Your answer should repeat every line of the records below in which the word "that" appears.

[Stored items]
--- --- ---

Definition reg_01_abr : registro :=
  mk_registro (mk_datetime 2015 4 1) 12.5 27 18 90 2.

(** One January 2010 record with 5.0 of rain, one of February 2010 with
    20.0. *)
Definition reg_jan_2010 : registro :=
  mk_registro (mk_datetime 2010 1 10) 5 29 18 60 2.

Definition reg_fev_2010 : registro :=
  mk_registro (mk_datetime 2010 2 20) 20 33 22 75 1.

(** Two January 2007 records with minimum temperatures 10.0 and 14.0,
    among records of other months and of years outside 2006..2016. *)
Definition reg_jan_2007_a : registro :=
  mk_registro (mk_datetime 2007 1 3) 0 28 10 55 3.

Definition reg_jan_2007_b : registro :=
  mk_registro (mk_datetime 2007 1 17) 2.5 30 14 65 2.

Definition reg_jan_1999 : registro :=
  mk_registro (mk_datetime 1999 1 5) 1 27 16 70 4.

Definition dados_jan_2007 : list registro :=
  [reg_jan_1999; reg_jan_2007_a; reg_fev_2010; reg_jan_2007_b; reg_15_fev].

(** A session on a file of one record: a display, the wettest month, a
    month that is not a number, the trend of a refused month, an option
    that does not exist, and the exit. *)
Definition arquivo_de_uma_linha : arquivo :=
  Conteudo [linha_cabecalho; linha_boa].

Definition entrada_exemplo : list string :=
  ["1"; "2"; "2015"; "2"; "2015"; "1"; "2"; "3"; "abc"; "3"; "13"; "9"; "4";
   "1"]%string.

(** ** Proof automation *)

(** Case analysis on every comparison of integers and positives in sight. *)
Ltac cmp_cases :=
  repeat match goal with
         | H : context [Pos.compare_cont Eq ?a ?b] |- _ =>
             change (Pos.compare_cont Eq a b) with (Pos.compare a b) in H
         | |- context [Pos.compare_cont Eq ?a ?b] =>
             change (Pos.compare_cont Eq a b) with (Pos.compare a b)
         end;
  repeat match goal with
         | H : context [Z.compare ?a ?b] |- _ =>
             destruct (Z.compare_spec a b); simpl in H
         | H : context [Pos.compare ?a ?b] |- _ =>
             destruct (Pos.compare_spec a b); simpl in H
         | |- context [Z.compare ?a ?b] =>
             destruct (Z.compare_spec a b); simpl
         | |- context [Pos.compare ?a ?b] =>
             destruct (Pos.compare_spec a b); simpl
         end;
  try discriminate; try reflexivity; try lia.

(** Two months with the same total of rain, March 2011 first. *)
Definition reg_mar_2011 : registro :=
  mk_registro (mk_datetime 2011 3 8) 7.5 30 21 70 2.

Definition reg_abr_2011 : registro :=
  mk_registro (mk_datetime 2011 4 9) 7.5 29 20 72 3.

--- --- ---

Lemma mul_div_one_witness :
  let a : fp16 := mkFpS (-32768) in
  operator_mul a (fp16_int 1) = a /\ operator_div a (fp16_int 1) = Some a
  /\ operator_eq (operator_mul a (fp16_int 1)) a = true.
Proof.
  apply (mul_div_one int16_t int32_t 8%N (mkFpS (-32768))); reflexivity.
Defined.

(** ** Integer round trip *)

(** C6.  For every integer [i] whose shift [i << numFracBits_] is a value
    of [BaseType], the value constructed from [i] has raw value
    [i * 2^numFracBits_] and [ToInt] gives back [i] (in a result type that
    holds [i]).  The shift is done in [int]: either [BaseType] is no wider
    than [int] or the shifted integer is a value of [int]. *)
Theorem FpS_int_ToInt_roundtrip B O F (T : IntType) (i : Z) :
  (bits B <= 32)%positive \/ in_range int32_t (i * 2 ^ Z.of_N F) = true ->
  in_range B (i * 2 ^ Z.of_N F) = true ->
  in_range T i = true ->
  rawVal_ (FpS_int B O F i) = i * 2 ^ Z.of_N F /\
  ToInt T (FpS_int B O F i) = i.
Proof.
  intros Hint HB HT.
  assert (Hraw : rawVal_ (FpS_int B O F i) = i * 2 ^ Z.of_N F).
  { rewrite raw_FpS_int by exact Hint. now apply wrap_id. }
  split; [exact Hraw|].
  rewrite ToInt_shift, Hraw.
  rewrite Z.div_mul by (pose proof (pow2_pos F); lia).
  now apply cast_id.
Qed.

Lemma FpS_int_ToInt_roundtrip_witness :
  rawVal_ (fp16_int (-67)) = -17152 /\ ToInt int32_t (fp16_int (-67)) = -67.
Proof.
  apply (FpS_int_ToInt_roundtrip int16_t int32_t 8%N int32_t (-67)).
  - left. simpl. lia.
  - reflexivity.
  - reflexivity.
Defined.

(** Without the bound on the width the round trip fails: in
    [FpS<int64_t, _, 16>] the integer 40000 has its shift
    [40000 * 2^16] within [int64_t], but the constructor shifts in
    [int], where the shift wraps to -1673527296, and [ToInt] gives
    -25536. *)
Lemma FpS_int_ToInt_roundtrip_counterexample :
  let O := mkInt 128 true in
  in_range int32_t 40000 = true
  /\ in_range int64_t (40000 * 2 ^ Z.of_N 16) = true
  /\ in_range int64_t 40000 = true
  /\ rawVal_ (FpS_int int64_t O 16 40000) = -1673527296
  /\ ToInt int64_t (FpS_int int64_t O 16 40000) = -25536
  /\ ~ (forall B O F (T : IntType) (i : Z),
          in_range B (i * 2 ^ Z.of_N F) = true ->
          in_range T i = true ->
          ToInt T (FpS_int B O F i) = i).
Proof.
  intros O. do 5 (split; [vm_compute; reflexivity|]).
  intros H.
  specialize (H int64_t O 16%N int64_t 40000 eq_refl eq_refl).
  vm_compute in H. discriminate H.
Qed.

--- --- ---

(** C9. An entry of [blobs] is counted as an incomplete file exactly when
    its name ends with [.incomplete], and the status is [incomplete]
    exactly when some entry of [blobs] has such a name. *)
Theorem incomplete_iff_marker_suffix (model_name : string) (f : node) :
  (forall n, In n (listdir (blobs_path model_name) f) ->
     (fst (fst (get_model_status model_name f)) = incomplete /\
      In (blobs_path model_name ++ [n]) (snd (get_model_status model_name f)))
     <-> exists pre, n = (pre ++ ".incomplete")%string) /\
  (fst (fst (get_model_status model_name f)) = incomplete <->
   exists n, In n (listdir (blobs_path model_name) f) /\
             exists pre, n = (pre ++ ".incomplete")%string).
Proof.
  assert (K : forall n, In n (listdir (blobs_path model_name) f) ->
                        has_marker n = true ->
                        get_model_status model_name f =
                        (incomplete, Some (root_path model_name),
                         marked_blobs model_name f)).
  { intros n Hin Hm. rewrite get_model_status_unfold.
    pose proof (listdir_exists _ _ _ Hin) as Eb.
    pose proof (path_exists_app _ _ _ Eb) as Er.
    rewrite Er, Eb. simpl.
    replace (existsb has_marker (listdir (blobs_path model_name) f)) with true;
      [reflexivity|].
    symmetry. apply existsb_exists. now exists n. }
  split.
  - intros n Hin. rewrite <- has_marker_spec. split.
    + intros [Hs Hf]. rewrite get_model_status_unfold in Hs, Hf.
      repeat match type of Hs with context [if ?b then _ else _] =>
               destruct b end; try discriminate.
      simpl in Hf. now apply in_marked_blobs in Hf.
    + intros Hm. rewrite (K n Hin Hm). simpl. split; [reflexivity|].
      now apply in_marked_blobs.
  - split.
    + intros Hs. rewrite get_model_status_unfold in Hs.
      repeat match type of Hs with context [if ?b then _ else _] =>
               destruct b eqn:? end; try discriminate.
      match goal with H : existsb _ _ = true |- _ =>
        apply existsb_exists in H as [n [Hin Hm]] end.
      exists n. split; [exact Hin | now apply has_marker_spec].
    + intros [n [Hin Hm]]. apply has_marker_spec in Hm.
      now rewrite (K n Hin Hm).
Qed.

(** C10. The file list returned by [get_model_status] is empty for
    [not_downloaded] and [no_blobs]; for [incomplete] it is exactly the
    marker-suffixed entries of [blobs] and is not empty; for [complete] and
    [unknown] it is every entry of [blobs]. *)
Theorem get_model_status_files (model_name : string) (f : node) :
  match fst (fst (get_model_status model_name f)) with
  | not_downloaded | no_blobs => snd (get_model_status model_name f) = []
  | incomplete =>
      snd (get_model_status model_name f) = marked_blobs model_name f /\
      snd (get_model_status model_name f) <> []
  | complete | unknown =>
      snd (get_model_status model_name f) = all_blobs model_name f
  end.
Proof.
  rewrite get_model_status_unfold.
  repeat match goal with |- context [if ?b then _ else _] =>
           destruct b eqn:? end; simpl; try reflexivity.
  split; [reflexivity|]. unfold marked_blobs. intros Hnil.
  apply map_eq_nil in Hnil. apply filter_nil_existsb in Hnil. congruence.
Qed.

--- --- ---

■ Answer section
    month that is not a number, the trend of a refused month, an option
    that does not exist, and the exit. *)
    [i * 2^numFracBits_] and [ToInt] gives back [i] (in a result type that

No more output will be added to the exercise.